DATA FOR THIS TASK:
Lemma contains_strip (p s : str) :
  contains p s = false -> contains p (strip s) = false.
Proof.
  intros H. destruct (contains p (strip s)) eqn:C; [|reflexivity].
  destruct (lstrip_decomp s) as (ws & E1 & _).
  destruct (rstrip_decomp (lstrip s)) as (ws' & E2 & _).
  fold (strip s) in E2. rewrite E2 in E1. rewrite E1 in H.
  rewrite contains_app_l in H; [discriminate|].
  apply contains_app_r, C.
Qed.

(** X1: the email of every record the extractor returns holds no [//]
    and neither begins nor ends with whitespace; the name of every record
    is in normal form. *)
Theorem emitted_fields_clean : forall html : str,
  exists l,
    extract_contacts html = Done l
    /\ Forall
         (fun c : contact =>
            contains double_slash (snd c) = false
            /\ starts_ws (snd c) = false
            /\ ends_ws (snd c) = false
            /\ normalised (fst (fst c)) = true)
         l.
Proof.
  intros html. exists (map normalise_match (findall pattern html)).
  split; [apply extract_contacts_map|].
  apply Forall_map, Forall_forall. intros m _.
  unfold normalise_match. cbn [fst snd]. repeat split.
  - apply contains_strip, replace_no_double_slash.
  - apply starts_ws_strip.
  - apply ends_ws_strip.
  - apply normalised_strip_re_sub.
Qed.

(** X2: the body of the loop changes nothing in a record it has made:
    run on the three fields of a record that [scrape_contacts] returned,
    it returns the same record. *)
Theorem scrape_step_idempotent : forall m : list str,
  scrape_step []
    [ fst (fst (normalise_match m)); snd (fst (normalise_match m));
      snd (normalise_match m) ]
  = Done [ normalise_match m ].
Proof.
  intros m. unfold scrape_step, normalise_match. cbn [unpack3 bind fst snd].
  rewrite normalised_fixed by apply normalised_strip_re_sub.
  rewrite (strip_fixed (strip (nth 1 m [])))
    by (apply starts_ws_strip || apply ends_ws_strip).
  rewrite (replace_fixed (strip (replace_double_slash (nth 2 m []))))
    by apply contains_strip, replace_no_double_slash.
  rewrite (strip_fixed (strip (replace_double_slash (nth 2 m []))))
    by (apply starts_ws_strip || apply ends_ws_strip).
  reflexivity.
Qed.

(** ** The matches of the pattern *)

Lemma findall_fuel_In_tail p : forall n s m,
  In m (findall_fuel n p s) ->
  exists t rest, In t (tails s) /\ m_seq p t = Some (m, rest).
Proof.
  induction n as [|n IH]; intros s m; simpl; [tauto|].
  assert (Tl : forall c s' t, s = c :: s' -> In t (tails s') ->
                              In t (tails s)).
  { intros c s' t -> Ht. right. exact Ht. }
  assert (Hd : In s (tails s)) by (destruct s; left; reflexivity).
  destruct (m_seq p s) as [[caps rest]|] eqn:M.
  - intros [<-|H]; [eauto|].
    destruct (Nat.ltb (length rest) (length s)).
    + destruct (IH _ _ H) as (t & r & Ht & Hm). exists t, r.
      split; [|exact Hm]. apply m_seq_some in M.
      destruct M as (w & -> & _). apply In_tails in Ht.
      destruct Ht as (pre & ->). apply In_tails. exists (w ++ pre).
      apply app_assoc.
    + destruct s as [|c s']; [contradiction|].
      destruct (IH _ _ H) as (t & r & Ht & Hm). exists t, r.
      split; [apply (Tl c s' t eq_refl Ht) | exact Hm].
  - destruct s as [|c s']; [contradiction|]. intros H.
    destruct (IH _ _ H) as (t & r & Ht & Hm). exists t, r.
    split; [apply (Tl c s' t eq_refl Ht) | exact Hm].
Qed.

Lemma findall_fuel_hit p : forall n s t,
  length s < n -> In t (tails s) -> m_seq p t <> None ->
  findall_fuel n p s <> [].
Proof.
  induction n as [|n IH]; intros s t L Ht Hm; [lia|].
  cbn [findall_fuel].
  destruct (m_seq p s) as [[caps rest]|] eqn:M; [discriminate|].
  destruct s as [|c s].
  - destruct Ht as [<-|[]]. congruence.
  - destruct Ht as [<-|Ht]; [congruence|].
    apply (IH s t); [simpl in L; lia | exact Ht | exact Hm].
Qed.

(** X3: the extractor returns at least one record exactly when some part
    of the page matches the pattern. *)
Theorem record_iff_block : forall html : str,
  contains_block html <->
  exists c l, extract_contacts html = Done (c :: l).
Proof.
  intros html. rewrite extract_contacts_map, <- has_block_spec.
  unfold has_block. rewrite existsb_exists. split.
  - intros (t & Ht & Hm).
    assert (N : findall pattern html <> []).
    { apply (findall_fuel_hit pattern (S (length html)) html t);
        [lia | exact Ht |].
      destruct (m_seq pattern t); [discriminate | discriminate]. }
    destruct (findall pattern html) as [|m ms]; [congruence|].
    simpl. eauto.
  - intros (c & l & E). inversion E as [E'].
    destruct (findall pattern html) as [|m ms] eqn:F; [discriminate|].
    assert (I : In m (findall pattern html)) by (rewrite F; left; auto).
    apply findall_fuel_In_tail in I. destruct I as (t & rest & Ht & Hm).
    exists t. rewrite Hm. auto.
Qed.

Lemma blocks_cons (n : nat) (c : char) (s : str) :
  blocks n s -> blocks n (c :: s).
Proof.
  destruct n as [|n]; [auto|]. intros (pre & w & rest & -> & Hw & Hb).
  exists (c :: pre), w, rest. auto.
Qed.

WHAT IS NEEDED:
Search the listing above for lines containing "assert", and copy them.

YOUR SOLUTION:
  assert (Tl : forall c s' t, s = c :: s' -> In t (tails s') ->
  assert (Hd : In s (tails s)) by (destruct s; left; reflexivity).
    assert (N : findall pattern html <> []).
    assert (I : In m (findall pattern html)) by (rewrite F; left; auto).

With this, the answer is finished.